В последних фразах процитированного отрывка появляется отнесение уже к другому рассказу Бабеля - "Гюи де Мопассан", а также - через слово "соблазнитель" - к печально известному сочинению Кьеркегора "Дневник соблазнителя". Автор - то есть М.Ямпольский - не заметил ироничности последнего отнесения, а назвав указанное сочинение "библией соблазняющих стратегий", еще более углубил ироничность ситуации. Кому не известно, что "Дневник соблазнителя" на самом деле - дневник импотента, фантазирующего о возможном - невозможном! - овладении женщиной? Кому неизвестна кьеркегоровская Регина и все с ней связанное?
Вот, если угодно, модель семиотического отношения к миру: интерес представляет не реальность, а фантазии о ней, именуемые культурой. Культура оказывается некоей фикцией. Это вроде бы и так, но с этим очень трудно примириться. Не хочется думать, что культурный прогресс не выработал ничего, что открывает ту или иную грань истины о мире. И понятно, почему семиотика, вообще современная философия удовлетворяются такими построениями: потому что они ориентируются на литературу, как раньше философия, допустим, Канта была ориентирована на математическое естествознание, а философия, скажем, Бергсона на биологию.
Применяя новейшие методологии к анализу Бабеля, М.Ямпольский показал нам не столько Бабеля, сколько самые эти методологии. Мы видим не Бабеля, а Бютора, Батая и Бодрийяра. Но три "б" никак не могут заменить одного - того, что в слове "бляха".

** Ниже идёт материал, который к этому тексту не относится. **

(** C27: a proof whose size is that of the range, made of 32-byte hashes, that verifies a 32-byte
    hash for a leaf index against the range's root, shows the hash of that leaf, unless the
    digest maps two different inputs, one hashed by the verifier and one by the range, to the
    same output. *)
Theorem merkle_proof_sound proof hash i :
  0 <= i < 2 ^ 62 -> proof_mmr_size proof = mmr_size n ->
  length hash = 32%nat -> Forall (fun s => length s = 32%nat) (proof_path proof) ->
  Forall (fun s => length s = 32%nat) (proof_peaks proof) ->
  (forall x y, hashed_by_verify proof hash i x -> hashed_by_mmr y -> digest x = digest y -> x = y) ->
  verify_leaf proof (mmr_root ls) hash i = Ok () -> ls !! Z.to_nat i = Some hash.
Proof.
  intros Hi Hsize Hhash Hpath Hpeaks Hcf Hv. unfold verify_leaf in Hv. rewrite node_index_size in Hv by lia.
  cbn [from_mmr map_err mbind result_bind] in Hv. unfold verify in Hv.
  pose proof (find_peaks_size ls Hn) as Hfp. fold n in Hfp.
  rewrite Hsize, Hfp in Hv. cbn [ok_or mbind result_bind] in Hv.
  rewrite <- (npos_leaf i) in Hv.
  assert (npos 0 i <= 2 ^ 63) as Hp63 by (rewrite npos_leaf; pose proof (mmr_size_bounds i); lia).
  apply verify_consume_climb in Hv as (r & Hr & Hroot); [|lia|lia|done].
  apply check_root_Ok in Hr as (p1 & p2 & h1 & h2 & Hps & Hpks & Hl1 & Hl2 & ->);
    [|apply (peak_positions_NoDup ls Hn)].
  destruct (peaks_split _ _ _ Hps) as (q1 & [J M] & q2 & Hq & Hlq & Hpos & HJ).
  pose proof HJ as (HM & _ & HJle & _). set (D := length (proof_path proof)) in *.
  assert (0 <= i / 2 ^ Z.of_nat D) as HiD by (apply ancestor_nonneg; lia).
  pose proof (npos_lt_size J M n HM HJle). pose proof (size_small ls Hn) as Hsmall. fold n in Hsmall.
  destruct (npos_inj J M (0 + D) (i / 2 ^ Z.of_nat D)) as [-> ->]; [done|done|unfold USIZE_MAX, U64_MAX; lia|done|].
  assert (0 < n) as Hpos0 by (pose proof (pow_pos (0 + D)); lia).
  rewrite (mmr_root_peaks ls Hn Hpos0) in Hroot. fold n in Hroot.
  symmetry in Hroot. apply Hcf in Hroot; cycle 1.
  { right. exists (length h1). by rewrite Hpks, take_app_length, drop_app_length. }
  { by left. }
  apply concat_inj in Hroot; cycle 1.
  { rewrite Hpks in Hpeaks. apply Forall_app in Hpeaks as [? ?]. apply Forall_app. split; [done|].
    constructor; [by apply climb_length|done]. }
  { apply Forall_fmap, (Forall_impl (is_peak n)); [apply (peaks_are_peaks ls Hn)|apply peak_hash_length]. }
  rewrite Hq, map_app in Hroot. cbn [map] in Hroot.
  apply app_inj_1 in Hroot as [_ Hroot]; [|rewrite length_map; lia]. injection Hroot as Hclimb _.
  assert (hash = node_hash 0 i ls) as ->.
  { apply (climb_sound (proof_path proof) 0 i); try done; [lia|]. intros x y Hx. apply Hcf. by left. }
  pose proof (below_complete 0 i D ltac:(lia) HJle) as Hin. change (2 ^ Z.of_nat 0) with 1 in Hin.
  destruct (lookup_lt_is_Some_2 ls (Z.to_nat i)) as [x Hx]; [unfold n in Hin; lia|].
  by rewrite (leaf_hash_node ls i x Hx) by lia.
Qed.

End Sound.

(** ** What the verifier does not check *)
Section Unchecked.
Context {H : Hasher}.

(** Verification aborts, instead of returning an error, on a proof whose path stops short
    of a peak: the iterator over the proof's peaks is unwrapped once too often. *)
Theorem verify_short_path_aborts proof root hash pos ps :
  find_peaks (proof_mmr_size proof) = Some ps -> proof_path proof = [] ->
  length ps = S (length (proof_peaks proof)) -> pos ∉ ps ->
  verify proof root hash pos = Panic.
Proof.
  intros Hps Hpath Hlen Hpos. unfold verify. rewrite Hps, Hpath. cbn [ok_or mbind result_bind verify_consume].
  unfold check_root. rewrite (proj2 (Nat.eqb_eq _ _)) by lia. cbn [negb].
  by rewrite check_root_fold_other, decide_False by (done || lia).
Qed.

(** The lengths of the hashes in a proof are not checked: the concatenation of two leaves
    can be split at another place, and a proof for the shifted "leaf" verifies. *)
Theorem verify_length_confusion (a b : Hash) (x : Z) :
  verify_leaf {| proof_mmr_size := 3; proof_path := [b]; proof_peaks := [] |} (mmr_root [a; x :: b]) (a ++ [x]) 0 =
    Ok ().
Proof.
  unfold verify_leaf, verify. change (node_index 0) with (@Ok MerkleMountainRangeError Z 0).
  cbn [from_mmr map_err mbind result_bind ok_or proof_mmr_size proof_path proof_peaks].
  change (find_peaks 3) with (Some [2]). cbn [mbind result_bind ok_or verify_consume].
  change (family 0) with (@Ok MerkleMountainRangeError (Z * Z) (2, 1)).
  cbn [from_mmr map_err mbind result_bind]. change (3 <? 2) with false. change (is_left_sibling 1) with false.
  cbn [verify_consume]. unfold check_root. cbn [length Nat.add Nat.eqb negb foldM].
  rewrite check_root_step_at. cbn [mbind result_bind app]. rewrite decide_True; [done|].
  change (mmr_root [a; x :: b]) with (digest (concat [hash_together a (x :: b)])).
  cbn [concat]. unfold hash_together. by rewrite app_nil_r, <- app_assoc.
Qed.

В эпоху инквизиции был такой прием: прежде чем пытать допрашиваемого, ему показывали орудия пытки. Для некоторых этого было достаточно, они начинали "раскалываться". Но Ямпольский свой орешек не расколол. Он оказался в положении героя басни "Любопытный". Препарированный им Бабель предстал настолько уж "литературным", что ему хочется предпочесть Буденного - какого-никакого, а все-таки живого. Напомню, что пресловутая статья Буденного называлась "Бабизм Бабеля из "Красной Нови". Получается - если сделать все выводы из Ямпольского, - что особенного "бабизма" и не было. Разве это неинтересно узнать о художнике? Семиотикам - неинтересно, потому что им нет дела до "референтов".

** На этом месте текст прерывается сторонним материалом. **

(** What can happen to the shared store between two updates: checkpoints are appended (to a store
    the cache has seen a checkpoint of), or the last ones are removed. *)
Definition store_change cps cps' : Prop :=
  (cps <> [] /\ exists new, cps' = cps ++ new) \/ (exists k, (k <= length cps)%nat /\ cps' = take k cps).

Lemma take_prefix_base c cps cps' :
  store_change cps cps' ->
  (base_cp_index c < Z.of_nat (length cps) \/ cps = [] /\ base_cp_index c = 0) ->
  base_cp_index c < Z.of_nat (length cps') -> 0 <= base_cp_index c ->
  take (Z.to_nat (base_cp_index c + 1)) cps' = take (Z.to_nat (base_cp_index c + 1)) cps.
Proof.
  intros [(Hne & new & ->)|(k & Hk & ->)] Hlt Hlt' Hb.
  - rewrite take_app_le; [done|]. destruct Hlt as [|[-> _]]; [lia|done].
  - rewrite length_take in Hlt'. rewrite take_take. f_equal. lia.
Qed.

Lemma cache_update_spec c cps cps' store' :
  synced c cps -> holds_cps store' cps' -> store_change cps cps' -> cp_small cps' ->
  Z.of_nat (length cps') < 2 ^ 63 -> 1 <= rewind_hist_len (config c) ->
  exists c', cache_update (set_checkpoints store' c) = Ok c' /\ synced c' cps' /\ config c' = config c.
Proof.
  intros (_ & Hcurr & Hb & Hlt & Hbase & Hcurrm) Hst Hch Hmax Hlen Hh. pose proof Hst as [Hl _].
  unfold cache_update. cbn [checkpoints set_checkpoints base_cp_index curr_cp_index]. rewrite Hl.
  cbn [backend_err map_err mbind result_bind].
  destruct (Z.leb_spec (Z.of_nat (length cps')) (base_cp_index c)) as [Hle|Hgt].
  { by apply (create_both_spec (set_checkpoints store' c) cps'). }
  pose proof (take_prefix_base c cps cps' Hch Hlt ltac:(lia) Hb) as Htake.
  rewrite <- Htake in Hbase. rewrite Hcurr.
  destruct (Z.ltb_spec (Z.of_nat (length cps')) (Z.of_nat (length cps))) as [Hshort|Hlong].
  { apply (create_curr_spec (set_checkpoints store' c) cps'); try done. left. done. }
  destruct (Z.ltb_spec (Z.of_nat (length cps)) (Z.of_nat (length cps'))) as [Hext|Hsame].
  - destruct (update_base_spec (set_checkpoints store' c) cps') as (i & m & Hc & Hi & Hlti & Hrep); try done.
    rewrite Hc. cbn [mbind result_bind].
    by apply (create_curr_spec (set_base i m (set_checkpoints store' c)) cps').
  - exists (set_checkpoints store' c). split; [done|]. split; [|done].
    assert (cps' = cps) as ->.
    { destruct Hch as [(_ & new & ->)|(k & Hk & ->)].
      - rewrite length_app in *. destruct new; [by rewrite app_nil_r|cbn in *; lia].
      - rewrite length_take in *. by rewrite take_ge by lia. }
    split_and!; done.
Qed.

Вернемся от Ямпольского к Гройсу. У него есть статья "Город без имени" - одна из лучших в его сборнике "Утопия и обмен". Там говорится, что город на Неве - это всего-навсего цитата, культурная справка, существующая только в некоей пост-истории. Между тем это живой город, в котором живут люди, это не Рим в ласвегасовском исполнении. Я это говорю к тому, что собравшиеся в Лас Вегасе российские интеллектуалы слишком увлеклись темами американской, вообще культурной знаковости. Но в Америке существует не только Лас Вегас, то есть не только деньги. В ней существует реальность - та самая, которая обеспечивает ценность и цену доллара. Если угодно, Америка и есть абсолютный референт современной культуры, подлинное ее "означаемое". Русский прогресс будет состоять не в овладении наимоднейшими методологиями и фразеологиями, а в построении реальности - в возвращении к реальности от культурных утопий. Говорить о знаковых системах пока еще модно, но нужен следующий шаг, дальнейшее движение, next movement. Не нужно пугать Наталью Иванову призраком российского Лас Вегаса.